┏━━
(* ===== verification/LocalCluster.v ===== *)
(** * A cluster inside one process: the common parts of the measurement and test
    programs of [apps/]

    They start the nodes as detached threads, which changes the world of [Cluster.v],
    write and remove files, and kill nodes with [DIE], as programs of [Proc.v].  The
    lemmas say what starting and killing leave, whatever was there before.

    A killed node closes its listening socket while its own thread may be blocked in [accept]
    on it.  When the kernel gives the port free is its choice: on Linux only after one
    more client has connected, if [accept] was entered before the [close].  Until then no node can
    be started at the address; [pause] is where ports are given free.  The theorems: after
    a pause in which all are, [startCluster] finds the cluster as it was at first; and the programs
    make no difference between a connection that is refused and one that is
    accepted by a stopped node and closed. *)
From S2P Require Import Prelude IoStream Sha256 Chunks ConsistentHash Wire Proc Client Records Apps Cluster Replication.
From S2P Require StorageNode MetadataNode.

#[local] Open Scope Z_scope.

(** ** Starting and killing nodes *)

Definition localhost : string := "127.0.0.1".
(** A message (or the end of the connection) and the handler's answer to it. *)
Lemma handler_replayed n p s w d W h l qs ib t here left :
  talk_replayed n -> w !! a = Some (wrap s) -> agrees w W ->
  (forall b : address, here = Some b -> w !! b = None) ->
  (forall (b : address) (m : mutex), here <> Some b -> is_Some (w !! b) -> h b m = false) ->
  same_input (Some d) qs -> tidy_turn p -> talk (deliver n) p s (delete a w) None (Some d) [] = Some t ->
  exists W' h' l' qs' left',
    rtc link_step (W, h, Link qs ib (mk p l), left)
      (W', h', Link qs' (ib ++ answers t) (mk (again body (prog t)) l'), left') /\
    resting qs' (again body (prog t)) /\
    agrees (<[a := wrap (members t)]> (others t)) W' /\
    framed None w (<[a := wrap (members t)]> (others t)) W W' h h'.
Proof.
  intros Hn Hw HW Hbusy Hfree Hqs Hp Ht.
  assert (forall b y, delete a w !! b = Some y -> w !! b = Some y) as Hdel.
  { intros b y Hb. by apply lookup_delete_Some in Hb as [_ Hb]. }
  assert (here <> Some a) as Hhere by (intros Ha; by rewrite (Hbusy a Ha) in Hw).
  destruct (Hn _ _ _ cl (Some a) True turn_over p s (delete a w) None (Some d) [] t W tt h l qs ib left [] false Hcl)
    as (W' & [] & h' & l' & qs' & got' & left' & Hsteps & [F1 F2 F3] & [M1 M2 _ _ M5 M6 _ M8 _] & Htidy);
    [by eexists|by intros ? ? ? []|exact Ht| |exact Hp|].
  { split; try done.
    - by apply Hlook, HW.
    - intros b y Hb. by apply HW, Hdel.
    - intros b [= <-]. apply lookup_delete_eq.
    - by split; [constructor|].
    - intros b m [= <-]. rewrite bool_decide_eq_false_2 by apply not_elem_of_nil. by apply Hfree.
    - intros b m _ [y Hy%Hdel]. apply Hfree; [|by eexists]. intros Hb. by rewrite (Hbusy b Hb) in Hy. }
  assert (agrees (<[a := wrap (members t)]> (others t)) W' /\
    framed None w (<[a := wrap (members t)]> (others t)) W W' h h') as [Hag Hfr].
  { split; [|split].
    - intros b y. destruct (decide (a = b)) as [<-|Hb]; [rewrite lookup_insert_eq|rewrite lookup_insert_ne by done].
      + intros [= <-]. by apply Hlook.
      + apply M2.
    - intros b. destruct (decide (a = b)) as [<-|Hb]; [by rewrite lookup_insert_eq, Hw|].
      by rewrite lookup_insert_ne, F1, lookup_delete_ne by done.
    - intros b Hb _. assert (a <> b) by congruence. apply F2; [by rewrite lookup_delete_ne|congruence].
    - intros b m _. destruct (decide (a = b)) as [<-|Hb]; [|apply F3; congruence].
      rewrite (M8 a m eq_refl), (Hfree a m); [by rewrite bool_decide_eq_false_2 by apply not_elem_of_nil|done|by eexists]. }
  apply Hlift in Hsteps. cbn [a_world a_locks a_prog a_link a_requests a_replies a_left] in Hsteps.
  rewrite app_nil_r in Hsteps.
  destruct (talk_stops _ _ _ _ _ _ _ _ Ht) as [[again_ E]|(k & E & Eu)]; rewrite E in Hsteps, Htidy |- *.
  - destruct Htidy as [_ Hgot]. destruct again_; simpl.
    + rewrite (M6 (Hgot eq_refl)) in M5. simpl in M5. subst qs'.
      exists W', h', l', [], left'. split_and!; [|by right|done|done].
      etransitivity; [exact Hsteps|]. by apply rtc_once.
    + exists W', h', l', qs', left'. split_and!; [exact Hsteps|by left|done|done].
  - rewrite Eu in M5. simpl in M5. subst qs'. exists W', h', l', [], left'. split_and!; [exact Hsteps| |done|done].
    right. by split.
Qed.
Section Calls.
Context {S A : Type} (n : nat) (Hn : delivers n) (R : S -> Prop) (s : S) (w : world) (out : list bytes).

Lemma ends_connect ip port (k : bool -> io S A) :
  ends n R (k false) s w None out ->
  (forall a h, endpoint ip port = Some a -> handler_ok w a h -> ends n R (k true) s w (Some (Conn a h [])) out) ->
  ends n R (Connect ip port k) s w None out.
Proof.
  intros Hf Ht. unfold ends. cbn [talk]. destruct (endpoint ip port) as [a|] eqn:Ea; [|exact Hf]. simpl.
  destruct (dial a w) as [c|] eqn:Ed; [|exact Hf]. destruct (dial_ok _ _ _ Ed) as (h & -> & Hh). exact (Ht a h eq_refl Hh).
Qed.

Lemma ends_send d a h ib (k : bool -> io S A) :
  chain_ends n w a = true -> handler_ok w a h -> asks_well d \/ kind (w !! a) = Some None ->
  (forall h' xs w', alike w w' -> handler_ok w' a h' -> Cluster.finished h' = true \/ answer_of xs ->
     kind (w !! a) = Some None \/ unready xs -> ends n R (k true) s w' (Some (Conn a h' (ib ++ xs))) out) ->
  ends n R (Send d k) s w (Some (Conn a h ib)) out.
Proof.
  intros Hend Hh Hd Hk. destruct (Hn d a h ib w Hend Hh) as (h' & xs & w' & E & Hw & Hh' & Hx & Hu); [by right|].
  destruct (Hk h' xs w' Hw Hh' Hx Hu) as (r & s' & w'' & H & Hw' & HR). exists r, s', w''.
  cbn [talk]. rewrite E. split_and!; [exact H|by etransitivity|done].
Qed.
┗━━
_Instructions to follow:_ Once you reach the line with "as (W' & [] & h' & l'" in the data above, copy it and every line after it exactly, up to and including the line with "- intros b m _.".

_Response box:_
    as (W' & [] & h' & l' & qs' & got' & left' & Hsteps & [F1 F2 F3] & [M1 M2 _ _ M5 M6 _ M8 _] & Htidy);
    [by eexists|by intros ? ? ? []|exact Ht| |exact Hp|].
  { split; try done.
    - by apply Hlook, HW.
    - intros b y Hb. by apply HW, Hdel.
    - intros b [= <-]. apply lookup_delete_eq.
    - by split; [constructor|].
    - intros b m [= <-]. rewrite bool_decide_eq_false_2 by apply not_elem_of_nil. by apply Hfree.
    - intros b m _ [y Hy%Hdel]. apply Hfree; [|by eexists]. intros Hb. by rewrite (Hbusy b Hb) in Hy. }
  assert (agrees (<[a := wrap (members t)]> (others t)) W' /\
    framed None w (<[a := wrap (members t)]> (others t)) W W' h h') as [Hag Hfr].
  { split; [|split].
    - intros b y. destruct (decide (a = b)) as [<-|Hb]; [rewrite lookup_insert_eq|rewrite lookup_insert_ne by done].
      + intros [= <-]. by apply Hlook.
      + apply M2.
    - intros b. destruct (decide (a = b)) as [<-|Hb]; [by rewrite lookup_insert_eq, Hw|].
      by rewrite lookup_insert_ne, F1, lookup_delete_ne by done.
    - intros b Hb _. assert (a <> b) by congruence. apply F2; [by rewrite lookup_delete_ne|congruence].
    - intros b m _. destruct (decide (a = b)) as [<-|Hb]; [|apply F3; congruence].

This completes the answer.